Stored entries
(* ===== verification/Steady.v ===== *)
(** What the events of the kernel leave alone: physical memory (and with it the page
    tables and the kernel stacks), the fields of the task structures that say where
    a task's stack and page table are, and which slots are in use.

    The property is a class of operations, [Steady]; it is closed under the monad's
    combinators, so the instances follow the structure of the code. *)

From S2P Require Import Prelude Types KData Memory Vm Kernel Task Ipc Syscall KInv Sched Safety.

Definition anchor (x : task) : Z * Z * Z * bool :=
  (t_table x, t_sp x, t_sp_bottom x, bool_decide (t_state x = TASK_UNUSED)).
Definition anchors (k : kernel) : gmap tptr (Z * Z * Z * bool) * memory := (anchor <$> k_tasks k, k_mem k).

Class Steady {A} (f : KST A) : Prop := steady k a k' : f k = Ok (a, k') -> anchors k' = anchors k.

#[export] Instance steady_ret {A} (a : A) : Steady (mret a).
Proof. intros k b k' [= <- <-]. done. Qed.
#[export] Instance steady_panic {A} : Steady (A := A) panic.
Proof. intros k b k' [=]. Qed.
#[export] Instance steady_undef {A} : Steady (A := A) undef.
Proof. intros k b k' [=]. Qed.
#[export] Instance steady_assert b : Steady (assert b).
Proof. destruct b; apply _. Qed.
#[export] Instance steady_gets {A} (f : kernel -> A) : Steady (gets f).
Proof. intros k a k' [= <- <-]. done. Qed.
#[export] Instance steady_get : Steady get.
Proof. intros k a k' [= <- <-]. done. Qed.
#[export] Instance steady_getopt {A} (f : kernel -> option A) : Steady (getopt f).
Proof. intros k a k'. unfold getopt. destruct (f k); [|done]. by intros [= <- <-]. Qed.
Lemma steady_modify (f : kernel -> kernel) : (forall k, anchors (f k) = anchors k) -> Steady (modify f).
Proof. intros Hf k a k' [= <- <-]. apply Hf. Qed.
#[export] Instance steady_bind {A B} (m : KST A) (f : A -> KST B) :
  Steady m -> (forall a, Steady (f a)) -> Steady (m ≫= f).
Proof.
  intros Hm Hf k b k' H. apply ST_bind_ok in H as (a & k1 & H1 & H2).
  rewrite (Hf a _ _ _ H2). exact (Hm _ _ _ H1).
Qed.
#[export] Instance steady_fmap {A B} (g : A -> B) (m : KST A) : Steady m -> Steady (g <$> m).
Proof.
  intros Hm k b k'. unfold fmap, ST_fmap. destruct (m k) as [[a k1]| |] eqn:E; [|done..].
  intros [= <- <-]. exact (Hm _ _ _ E).
Qed.
#[export] Instance steady_if {A} (b : bool) (m n : KST A) : Steady m -> Steady n -> Steady (if b then m else n).
Proof. by destruct b. Qed.

Lemma anchors_alter f t k : (forall x, anchor (f x) = anchor x) ->
  anchors (set_tasks (alter f t (k_tasks k)) k) = anchors k.
Proof.
  intros Hf. unfold anchors. cbn [k_tasks k_mem set_tasks]. f_equal. apply map_eq. intros u.
  rewrite !lookup_fmap, lookup_alter. case_decide; [|done]. subst. destruct (k_tasks k !! _); [|done].
  simpl. by rewrite Hf.
Qed.
Lemma steady_upd t f : (forall x, anchor (f x) = anchor x) -> Steady (upd t f).
Proof. intros Hf. apply steady_modify. intros k. by apply anchors_alter. Qed.

(** Follow the code: instances, field updates, case distinctions. *)
Ltac steady :=
  repeat first
    [ apply _
    | apply steady_bind; [|intros ?]
    | apply steady_fmap
    | apply steady_upd; (reflexivity || (intros; case_match; reflexivity))
    | apply steady_modify; reflexivity
    | case_match ].

#[export] Instance steady_task_at t : Steady (task_at t).
Proof. unfold task_at. steady. Qed.
#[export] Instance steady_current c : Steady (CURRENT_TASK c).
Proof. unfold CURRENT_TASK. steady. Qed.
#[export] Instance steady_push_runqueue t : Steady (push_runqueue t).
Proof. unfold push_runqueue. steady. Qed.
#[export] Instance steady_push_readers t : Steady (push_readers t).
Proof. unfold push_readers. steady. Qed.
#[export] Instance steady_push_senders d t : Steady (push_senders d t).
Proof. unfold push_senders. steady. Qed.
#[export] Instance steady_wq_remove t : Steady (wq_remove t).
Proof.
  apply steady_modify. intros k. unfold anchors. cbn [k_tasks k_mem set_tasks set_readers set_runqueue]. f_equal.
  rewrite <- map_fmap_compose. by apply map_fmap_ext.
Qed.
#[export] Instance steady_memcpy_from t a n : Steady (memcpy_from_user t a n).
Proof. unfold memcpy_from_user. steady. Qed.
#[export] Instance steady_memcpy_to t a bs : Steady (memcpy_to_user t a bs).
Proof. unfold memcpy_to_user. steady. Qed.
#[export] Instance steady_task_find tid : Steady (task_find tid).
Proof. unfold task_find. steady. Qed.
#[export] Instance steady_scheduler c : Steady (scheduler c).
Proof. unfold scheduler. steady. Qed.
#[export] Instance steady_task_switch c : Steady (task_switch c).
Proof. unfold task_switch. steady. Qed.
(** A change between the two states of a live task. *)
Lemma steady_live t s s' (g : KST unit) : s <> TASK_UNUSED -> s' <> TASK_UNUSED -> Steady g ->
  Steady (x ← task_at t; assert (bool_decide (t_state x = s)) ;; upd t (with_state s') ;; g).
Proof.
  intros Hs Hs' Hg k a k' H. apply ST_bind_ok in H as (x & k1 & H1 & H).
  unfold task_at, getopt in H1. destruct (k_tasks k !! t) as [y|] eqn:Hy; [|done]. injection H1 as -> <-.
  case_bool_decide as Hx; [|done]. apply ST_bind_ok in H as ([] & k2 & [= <-] & H).
  apply ST_bind_ok in H as ([] & k3 & [= <-] & H). rewrite (steady _ _ _ H).
  unfold anchors. cbn [k_tasks k_mem set_tasks]. f_equal. apply map_eq. intros u.
  rewrite !lookup_fmap, lookup_alter. case_decide; [|done]. subst u. rewrite Hy. simpl. unfold anchor. simpl.
  by rewrite Hx, !bool_decide_false.
Qed.
#[export] Instance steady_task_block c t : Steady (task_block c t).
Proof.
  unfold task_block. apply steady_bind; [apply _|intros _]. intros k a k' H.
  apply (steady_live t TASK_RUNNABLE TASK_BLOCKED (mret ()) ltac:(done) ltac:(done) _ k a k').
  apply ST_bind_ok in H as (x & k1 & H1 & H). apply ST_bind_ok in H as ([] & k2 & H2 & H).
  rewrite (ST_bind_run _ _ _ _ _ H1), (ST_bind_run _ _ _ _ _ H2). destruct a. by rewrite (ST_bind_run _ _ _ _ _ H).
Qed.
#[export] Instance steady_task_resume t : Steady (task_resume t).
Proof. by apply steady_live; [| |apply _]. Qed.

(** Message passing. *)
#[export] Instance steady_deliver cur dst cm fl : Steady (deliver cur dst cm fl).
Proof. unfold deliver. steady. Qed.
#[export] Instance steady_send_resumed cur dst cm fl : Steady (send_resumed cur dst cm fl).
Proof. unfold send_resumed. steady. Qed.
#[export] Instance steady_send_message c dst m fl src caller : Steady (send_message c dst m fl src caller).
Proof. unfold send_message. steady. Qed.
#[export] Instance steady_recv_copy cur m cm : Steady (recv_copy cur m cm).
Proof. unfold recv_copy. steady. Qed.
#[export] Instance steady_recv_resumed cur m : Steady (recv_resumed cur m).
Proof. unfold recv_resumed. steady. Qed.
#[export] Instance steady_find_sender src q : Steady (find_sender src q).
Proof. induction q; simpl; steady. Qed.
#[export] Instance steady_recv_message g c src m fl caller : Steady (recv_message g c src m fl caller).
Proof. unfold recv_message. steady. Qed.
#[export] Instance steady_ipc_recv_part g c src m fl caller : Steady (ipc_recv_part g c src m fl caller).
Proof. unfold ipc_recv_part. steady. Qed.
#[export] Instance steady_ipc g c dst src m fl caller : Steady (ipc g c dst src m fl caller).
Proof. unfold ipc. steady. Qed.
#[export] Instance steady_notify t n : Steady (notify t n).
Proof. unfold notify. steady. Qed.
#[export] Instance steady_task_exit_tail c : Steady (task_exit_tail c).
Proof. unfold task_exit_tail. steady. Qed.
#[export] Instance steady_task_exit g c e : Steady (task_exit g c e).
Proof. unfold task_exit. steady. Qed.
#[export] Instance steady_finish g c caller r : Steady (finish g c caller r).
Proof. unfold finish. steady. Qed.
#[export] Instance steady_finish_opt g c caller r : Steady (finish_opt g c caller r).
Proof. unfold finish_opt. steady. Qed.
#[export] Instance steady_handle_page_fault g c v ip f : Steady (handle_page_fault g c v ip f).
Proof. unfold handle_page_fault. steady. Qed.

(** Interrupts and the serial port. *)
#[export] Instance steady_input_write ch : Steady (input_write ch).
Proof. unfold input_write. steady. Qed.
#[export] Instance steady_dump_senders q : Steady (dump_senders q).
Proof. induction q; simpl; steady. Qed.
#[export] Instance steady_dump_task t : Steady (dump_task t).
Proof. unfold dump_task. steady. Qed.
#[export] Instance steady_dump_tasks q : Steady (dump_tasks q).
Proof. induction q; simpl; steady. Qed.
#[export] Instance steady_task_dump : Steady task_dump.
Proof. unfold task_dump. steady. Qed.
#[export] Instance steady_input_write_all chs : Steady (input_write_all chs).
Proof. induction chs; simpl; steady. Qed.
#[export] Instance steady_resume_readers q : Steady (resume_readers q).
Proof. induction q; simpl; steady. Qed.
#[export] Instance steady_handle_serial_interrupt chs : Steady (handle_serial_interrupt chs).
Proof. unfold handle_serial_interrupt. steady. Qed.
#[export] Instance steady_input_read fuel n acc : Steady (input_read fuel n acc).
Proof. revert acc. induction fuel; intros acc; simpl; steady. Qed.
#[export] Instance steady_serial_read c b n : Steady (serial_read c b n).
Proof. unfold serial_read. steady. Qed.
#[export] Instance steady_handle_interrupt irq : Steady (handle_interrupt irq).
Proof. unfold handle_interrupt. steady. Qed.
#[export] Instance steady_update_timeouts ts n : Steady (update_timeouts ts n).
Proof. induction ts; simpl; steady. Qed.
#[export] Instance steady_handle_timer_interrupt c n : Steady (handle_timer_interrupt c n).
Proof. unfold handle_timer_interrupt. steady. Qed.
#[export] Instance steady_resume g c : Steady (resume g c).
Proof. unfold resume. steady. Qed.

(** System calls. *)
#[export] Instance steady_irq_listen t irq : Steady (irq_listen t irq).
Proof. unfold irq_listen, arch_irq_set. steady. Qed.
#[export] Instance steady_irq_unlisten t irq : Steady (irq_unlisten t irq).
Proof. unfold irq_unlisten, arch_irq_set. steady. Qed.
#[export] Instance steady_serial_write_loop fuel cur b n kb : Steady (serial_write_loop fuel cur b n kb).
Proof. revert n kb. induction fuel; intros n kb; simpl; steady. Qed.

Lemma steady_syscall g ut kt hv c kb a0 a1 a2 a3 n :
  core_syscall n = true -> Steady (syscall g ut kt hv c kb a0 a1 a2 a3 n).
Proof.
  unfold core_syscall. intros Hcore. apply negb_true_iff in Hcore. simpl in Hcore.
  rewrite !orb_false_iff in Hcore. destruct Hcore as (C1 & C2 & C3 & C4 & C5 & C6 & _).
  unfold syscall, handle_syscall. rewrite C1, C2, C3, C4, C5, C6.
  unfold sys_ipc, sys_notify, sys_serial_write, sys_serial_read, sys_task_self, sys_time, sys_uptime, sys_return.
  steady.
Qed.

(** Every enabled event is steady. *)
Lemma exec_steady g ut kt hv e k k' :
  enabled e k -> exec g ut kt hv e k = Ok (tt, k') -> anchors k' = anchors k.
Proof.
  destruct e; simpl; intros He; [destruct He as (i & _ & Hc & _); by apply steady_syscall|..];
    match goal with |- ?f k = _ -> _ => assert (Hs : Steady f) by steady; apply Hs end.
Qed.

WORK TO BE COMPLETED >> Write out exactly the lines above between the line with "#[export] Instance steady_input_write_all" and the line with "Proof. unfold handle_serial_interrupt.", inclusive, and nothing beyond them.

ANSWER SPACE >>
#[export] Instance steady_input_write_all chs : Steady (input_write_all chs).
Proof. induction chs; simpl; steady. Qed.
#[export] Instance steady_resume_readers q : Steady (resume_readers q).
Proof. induction q; simpl; steady. Qed.
#[export] Instance steady_handle_serial_interrupt chs : Steady (handle_serial_interrupt chs).
Proof. unfold handle_serial_interrupt. steady. Qed.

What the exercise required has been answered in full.